Segunda-feira, 4 de Junho de 2007

Geração rasca (outra vez)

Decidi-me por este título porque nada como um bom cliché com aroma maldizente, como cartão de visita.

 Ainda hoje não sei quem criou a geração rasca. Na altura fui lacónico:

- O gajo que chamou a esta geração de rasca é um grande panasca (Só para lhe dar razão).

Resta saber se o gajo contribuiu para a geração rasca, com um filho ou dez.

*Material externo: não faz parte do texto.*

(** ** Indexes that answer alike *)

(** The same edges under every key, in any order. *)
Record same_answers (a b : ReferenceIndex) : Prop := mkSameAnswers {
  sa_names : forall n, get_by_name n a ≡ₚ get_by_name n b;
  sa_entities : forall id, get_by_entity id a ≡ₚ get_by_entity id b;
  sa_unresolved : forall k, get_unresolved k a ≡ₚ get_unresolved k b;
  sa_name_count : name_count a = name_count b;
  sa_entity_count : entity_count a = entity_count b;
  sa_unresolved_count : unresolved_count a = unresolved_count b;
}.
#[export] Instance ReferenceIndex_equiv : Equiv ReferenceIndex := same_answers.
#[export] Instance same_answers_equivalence : Equivalence (≡@{ReferenceIndex}).
Proof.
  split; [by split|intros a b []; by split|]. intros a b c [] []. split; intros; by etrans; eauto.
Qed.
Lemma size_of_buckets {K} `{Countable K} {A} (m1 m2 : gmap K (list A)) : no_empty m1 -> no_empty m2 -> (forall k, bucket m1 k ≡ₚ bucket m2 k) -> size m1 = size m2.
Proof.
  intros H1 H2 Hb. rewrite <-!size_dom. f_equal. apply set_eq. intros k. rewrite !elem_of_dom, <-!not_eq_None_Some. by rewrite (bucket_None_iff m1 m2 k H1 H2 (Hb k)).
Qed.
Lemma projections_agree {K} `{Countable K} {A F} (entries : F -> list (K * A)) fs m1 m2 : projects entries fs m1 -> projects entries fs m2 ->
  (forall k, bucket m1 k ≡ₚ bucket m2 k) /\ size m1 = size m2.
Proof. intros [H1 N1] [H2 N2]. assert (Hb : forall k, bucket m1 k ≡ₚ bucket m2 k) by (intros k; by rewrite H1, H2). split; [done|by apply size_of_buckets]. Qed.
(** All shards added to an empty index, in the order of [values]. *)
Definition build (values : list FileFactShard) : ReferenceIndex := foldl (fun idx s => add_file s idx) new values.
Lemma build_fields values : references_by_name (build values) = push_all (concat (named_entries <$> values)) ∅ /\
  references_by_entity (build values) = push_all (concat (entity_entries <$> values)) ∅ /\
  unresolved_by_occurrence (build values) = push_all (concat (unresolved_entries <$> values)) ∅.
Proof.
  enough (Hg : forall idx, let idx' := foldl (fun idx s => add_file s idx) idx values in
    references_by_name idx' = push_all (concat (named_entries <$> values)) (references_by_name idx) /\
    references_by_entity idx' = push_all (concat (entity_entries <$> values)) (references_by_entity idx) /\
    unresolved_by_occurrence idx' = push_all (concat (unresolved_entries <$> values)) (unresolved_by_occurrence idx)) by exact (Hg new).
  induction values as [|s values IH]; intros idx; simpl; [done|]. unfold push_all. rewrite !foldl_app. destruct (IH (add_file s idx)) as (-> & -> & ->).
  by destruct (add_file_fields s idx) as (-> & -> & -> & _).
Qed.
Lemma follows_build shards idx values : follows shards idx -> values ≡ₚ (map_to_list shards).*2 -> idx ≡ build values.
Proof.
  intros [A1 A2 A3 _] Hv. destruct (build_fields values) as (E1 & E2 & E3).
  assert (B1 : projects named_entries shards (references_by_name (build values))) by (rewrite E1; by apply rebuild_projects).
  assert (B2 : projects entity_entries shards (references_by_entity (build values))) by (rewrite E2; by apply rebuild_projects).
  assert (B3 : projects unresolved_entries shards (unresolved_by_occurrence (build values))) by (rewrite E3; by apply rebuild_projects).
  destruct (projections_agree _ _ _ _ A1 B1) as [? S1], (projections_agree _ _ _ _ A2 B2) as [? S2], (projections_agree _ _ _ _ A3 B3) as [? S3].
  split; try done; unfold name_count, entity_count, unresolved_count; congruence.
Qed.
(** *** Operations on the stores *)

Lemma given_insert shards indexed u s r : given shards indexed -> same_hashes s r -> of_file (uri_key u) s -> of_file (uri_key u) r ->
  given (<[uri_key u := s]> shards) (<[uri_key u := r]> indexed).
Proof using Type. intros Hg Hs Os Or key. destruct (decide (uri_key u = key)) as [<-|Hne]; [by rewrite !lookup_insert_eq|]. rewrite !lookup_insert_ne by done. apply Hg. Qed.
Lemma same_hashes_refl s : same_hashes s s.
Proof using Type. done. Qed.
Lemma replaced_follows cur st u f r st' : stores_ok cur st -> spelled u -> produced u f -> replace_fact_shard_incremental (uri_key u) (fact_shard f) st = (r, st') ->
  (exists indexed, given (fact_shards st') indexed /\ follows indexed (reference_index st')) /\ stored (<[uri_key u := f]> cur) (fact_shards st').
Proof using Hdu Hbuilt.
  intros [_ Hst (indexed & Hg & Hfo) _] Hu Hf Er. assert (Of : of_file (uri_key u) (fact_shard f)) by by exists u, f.
  destruct (of_file_uri u _ Hu Of) as (Uf & If & He & Ho & Hd). assert (Hnew : stored (<[uri_key u := f]> cur) (<[uri_key u := fact_shard f]> (fact_shards st))).
  { intros key. destruct (decide (uri_key u = key)) as [<-|Hne]; [|rewrite !lookup_insert_ne by done; apply Hst]. by rewrite !lookup_insert_eq. }
  pose proof (given_insert _ _ u _ _ Hg (same_hashes_refl (fact_shard f)) Of Of) as Hnewg. pose proof (given_identified _ _ Hnewg) as Hid.
  unfold replace_fact_shard_incremental in Er. pose proof (Hg (uri_key u)) as Hgu. destruct (fact_shards st !! uri_key u) as [s|] eqn:Es.
  2:{ simpl in Er. injection Er as <- <-. simpl. split; [|done]. eexists. split; [exact Hnewg|]. apply follows_add; [done|by destruct (indexed !! uri_key u)|done]. }
  simpl in Er. unfold plan_shard_replacement in Er. simpl in Er. pose proof (Hst (uri_key u)) as Hs. rewrite Es in Hs. destruct (cur !! uri_key u) as [c|] eqn:Ec; [|done].
  destruct Hs as [Hch Os]. destruct (indexed !! uri_key u) as [s'|] eqn:Ei; [|done]. destruct Hgu as (Hsame & _ & Os').
  destruct (Z.eqb_spec (content_hash s) (content_hash (fact_shard f))) as [Eh|Eh].
  { simpl in Er. injection Er as <- <-. split; [by exists indexed|]. intros key. destruct (decide (uri_key u = key)) as [<-|Hne]; [|rewrite lookup_insert_ne by done; apply Hst].
    by rewrite lookup_insert_eq, Es. }
  simpl in Er. destruct (category_hash_changed (occurrences_hash _) _ || _ || _) eqn:Eb; injection Er as <- <-; simpl; (split; [|done]).
  - eexists. split; [exact Hnewg|]. pose proof (follows_remove _ _ _ _ Hfo Ei (given_identified _ _ Hg)) as Hr. destruct (of_file_uri u _ Hu Os') as (Us' & _). rewrite Us' in Hr. rewrite Uf, <-insert_delete_eq.
    apply follows_add; [done|apply lookup_delete_eq|by rewrite insert_delete_eq].
  - destruct (of_file_uri u _ Hu Os) as (_ & _ & Ee' & Eo' & Ed'). rewrite He, Ho, Hd, Ee', Eo', Ed' in Eb. apply orb_false_iff in Eb as [[Eo%hash_kept Ed%hash_kept]%orb_false_iff Een%hash_kept].
    destruct Hsame as [S1 S2 S3]. exists indexed. split; [|done]. rewrite <-(insert_id indexed (uri_key u) s' Ei). apply given_insert; [done|split; congruence|done..].
Qed.
Lemma replaced_imports cur st u f r st' : stores_ok cur st -> spelled u -> produced u f -> replace_fact_shard_incremental (uri_key u) (fact_shard f) st = (r, st') ->
  exists c1 c3, imports_ok c1 cur c3 (import_export st') /\ <[uri_key u := f]> c1 = <[uri_key u := f]> cur /\ <[uri_key u := f]> c3 = <[uri_key u := f]> cur.
Proof using Hdu Hbuilt.
  intros [_ _ _ Him] Hu Hf Er. destruct (of_file_uri u (fact_shard f) Hu) as (Uf & _); [by exists u, f|]. unfold replace_fact_shard_incremental in Er.
  destruct (content_unchanged _); injection Er as <- <-; [by exists cur, cur|].
  simpl. destruct (entities_updated _); [|by exists cur, cur]. exists (delete (uri_key u) cur), (delete (uri_key u) cur). rewrite insert_delete_eq, Uf. split; [|done].
  apply remove_exports_ok; [|done]. by apply remove_imports_ok.
Qed.
Lemma new_stores_ok : stores_ok ∅ (facts_new (FactStores := semantic_stores hash_uri)).
Proof using Type.
  split; simpl.
  - apply map_Forall_empty.
  - intros key. by rewrite !lookup_empty.
  - exists ∅. split; [intros key; by rewrite !lookup_empty|apply follows_new].
  - split; simpl; [split; intros *; rewrite lookup_empty; split; try done..|].
    1,3: intros (u & f & [_ Hf] & _); by rewrite lookup_empty in Hf.
    1,2: intros (f & [_ Hf] & _); by rewrite lookup_empty in Hf.
    intros m. simpl. by rewrite !lookup_empty.
Qed.
Lemma fact_step_ok cur st o : stores_ok cur st -> op_ok o -> stores_ok (current_step uri_key cur o) (fact_step (H := semantic_stores hash_uri) uri_key st o).
Proof using Hdu Hbuilt.
  intros Hok Ho. destruct o as [u f|u|]; simpl in *.
  - destruct Ho as [Hu Hf]. unfold publish_facts. destruct (replace_fact_shard_incremental (uri_key u) (fact_shard f) st) as [r st'] eqn:Er.
    destruct (replaced_follows _ _ _ _ _ _ Hok Hu Hf Er) as [Hfo Hst]. destruct (replaced_imports _ _ _ _ _ _ Hok Hu Hf Er) as (c1 & c3 & Him & E1 & E3). split; simpl; try done.
    + apply map_Forall_insert_2; [by exists u|]. by destruct Hok.
    + rewrite <-E1 at 1. rewrite <-E3 at 2. by apply publish_imports_ok.
  - destruct Hok as [Hk Hst Hfo Him]. split; simpl.
    + by apply map_Forall_delete.
    + intros key. destruct (decide (uri_key u = key)) as [<-|Hne]; [by rewrite !lookup_delete_eq|]. rewrite !lookup_delete_ne by done. apply Hst.
    + destruct Hfo as (indexed & Hg & Hfo). exists (delete (uri_key u) indexed). split.
      { intros key. destruct (decide (uri_key u = key)) as [<-|Hne]; [by rewrite !lookup_delete_eq|]. rewrite !lookup_delete_ne by done. apply Hg. }
      pose proof (Hg (uri_key u)) as Hgu. destruct (indexed !! uri_key u) as [s|] eqn:Es.
      * destruct (fact_shards st !! uri_key u); [|done]. destruct Hgu as (_ & _ & Os). destruct (of_file_uri u s Ho Os) as (Us & _).
        pose proof (follows_remove _ _ _ _ Hfo Es (given_identified _ _ Hg)) as Hr. by rewrite Us in Hr.
      * rewrite delete_id by done. unfold ReferenceIndex.remove_file. destruct (indexed_files _ !! u) as [id|] eqn:Ei; [|done].
        apply (fo_files _ _ Hfo) in Ei as (key & s & Hs & Us & _). exfalso. pose proof (Hg key) as Hk'. rewrite Hs in Hk'. destruct (fact_shards st !! key); [|done].
        destruct Hk' as (_ & _ & Os). pose proof Os as (v & h & -> & Sv & _). destruct (of_file_uri v s Sv Os) as (Us' & _). congruence.
    + apply remove_use_lib_ok; [|done]. apply remove_exports_ok; [|done]. by apply remove_imports_ok.
  - apply new_stores_ok.
Qed.
Lemma run_facts_ok os : Forall op_ok os -> stores_ok (current uri_key os) (run_facts (H := semantic_stores hash_uri) uri_key os).
Proof using Hdu Hbuilt.
  intros Hos. unfold current, run_facts. pose proof new_stores_ok as Hok. revert Hok. generalize (∅ : gmap str FileFacts), (facts_new (FactStores := semantic_stores hash_uri)).
  induction Hos as [|o os Ho _ IH]; intros cur st Hok; [done|]. simpl. by apply IH, fact_step_ok.
Qed.
End laws.

(** ** The stores of a workspace index *)

Section workspace.
Context {P : Type} `{FactStores P FileFacts} (uri_key normalize_uri : str -> str) (hash_text hash_uri : str -> Z) (R : Regime (Fact := FileFacts)).
Notation step := (step uri_key normalize_uri hash_text hash_uri R).
Implicit Types ws : WorkspaceIndex P.

Definition op_spelled (o : fact_op) : Prop := forall u, op_uri o = Some u -> spelled R u.
Definition at_most_one (ws ws' : WorkspaceIndex P) : Prop :=
  facts ws' = facts ws \/ exists o, op_spelled o /\ facts ws' = fact_step uri_key (facts ws) o.
Lemma commit_facts uri text hash gen folder (a : Analysis FileFacts) ws r ws' : spelled R uri -> commit uri_key hash_uri uri text hash gen folder a ws = Ret (r, ws') -> at_most_one ws ws'.
Proof using Type.
  intros Hu. unfold commit. destruct (match files ws !! uri_key uri with Some f => _ | None => false end); [intros [= <- <-]; by left|].
  destruct (admission_limit_for _ _ _) as [[kind|]| ]; simpl; [intros [= <- <-]; by left| |done]. destruct (accept_candidate _ _ _ _ _ _) as [[] docs]; [|intros [= <- <-]; by left].
  unfold publish. destruct (PackageGraph.remove_edges_for_file _ _); simpl; [|done]. intros [= <- <-]. right. exists (Publish uri (an_facts a)). split; [|done]. by intros u [= <-].
Qed.
Lemma remove_facts_entry uri ws ws' : spelled R uri -> remove_entry uri_key uri ws = Ret ws' -> at_most_one ws ws'.
Proof using Type.
  intros Hu. unfold remove_entry. destruct (files ws !! uri_key uri); [|intros [= <-]; by left]. destruct (PackageGraph.remove_edges_for_file _ _); simpl; [|done]. intros [= <-].
  right. exists (Remove uri). split; [|done]. by intros u [= <-].
Qed.
Lemma batch_facts ps ws es ws' : insert_batch uri_key hash_uri ps ws = Ret (es, ws') -> facts ws' = facts ws.
Proof using Type.
  revert ws es ws'. induction ps as [|p ps IH]; intros ws es ws'; simpl; [by intros [= <- <-]|].
  destruct (insert_parsed uri_key hash_uri p ws) as [[e ws1]|] eqn:E; simpl; [|done]. destruct (insert_batch uri_key hash_uri ps ws1) as [[es2 ws2]|] eqn:E2; simpl; [|done]. intros [= <- <-].
  rewrite (IH _ _ _ E2). revert E. unfold insert_parsed. destruct (admission_limit_for _ _ _) as [[kind|]|]; simpl; [by intros [= <- <-]| |done].
  destruct (accept_candidate _ _ _ _ _ _) as [[] docs]; [|by intros [= <- <-]]. destruct (PackageGraph.remove_edges_for_file _ _); simpl; [|done]. by intros [= <- <-].
Qed.
Lemma step_facts ws ws' : step ws ws' -> at_most_one ws ws'.
Proof using Type.
  intros Hs. destruct Hs; try (by left).
  - left. unfold claim. by repeat case_match.
  - left. unfold rollback. by repeat case_match.
  - by eapply commit_facts.
  - left. unfold live_check. by repeat case_match.
  - by eapply remove_facts_entry.
  - right. exists Clear. by split.
  - unfold clear_sections in *. match goal with Hf : _ ∈ _ |- _ => rewrite !elem_of_cons, elem_of_nil in Hf; destruct_or! Hf; subst f end; try done; try (by left). right. exists Clear. by split.
  - left. unfold reset_generation_for_close. by repeat case_match.
  - left. simpl. by eapply batch_facts.
Qed.
(** The stores of every reachable state come from publications and removals of
    files under their keys. *)
Lemma reachable_facts l ws : reachable (Fact := FileFacts) uri_key normalize_uri hash_text hash_uri R l ws ->
  exists os, Forall op_spelled os /\ facts ws = run_facts uri_key os.
Proof using Type.
  revert ws. apply rtc_ind_r; [by exists []|]. intros ws1 ws2 _ Hs (os & Hos & E). destruct (step_facts _ _ Hs) as [->|(o & Ho & ->)]; [by exists os|].
  exists (os ++ [o]). split; [by apply Forall_app; split; [|apply Forall_singleton]|]. unfold run_facts in *. by rewrite foldl_app, <-E.
Qed.
End workspace.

 O valor de uma geração mede-se, fundamentalmente, pela capacidade de criar a próxima geração. A geração que veio da ditadura e ainda hoje é viva, tem, também, as suas caracteristicas. Era a geração em que os homens que andassem com os filhos ao colo e fossem maridos e pais extremosos, eram rotulados de maricas. Esta era a geração em que os homens casados que não fossem às putas, eram maricas. Esta foi a geração dos novos ricos pós 25 de Abril. Esta é a geração que, em muitos casos, tem um complexo de inferioridade em relação à seguinte, de doutores e engenheiros.

 

 A geração rasca é, naturalmente, uma geração com mais formação que a geração Salazar. A geração rasca é uma geração que anda ao colo com os seus filhos. Esta é a geração que tem outro vocabulário como afecto.

 Já se desmistificou a geração rasca. O pessoal deixou de levar a sério as palavras de um idiota recalcado. Todos nós chegamos à conclusão que todas as gerações parecem ter em comum o paternalismo, desde o antigo Egipto.

 Já me estou a ver, daqui a uns anos, a virar-me para os meus filhos e exclamar irado:

- Eu não sei de que é que vocês são feitos!

 

Havia de ser giro este sinal de senilidade.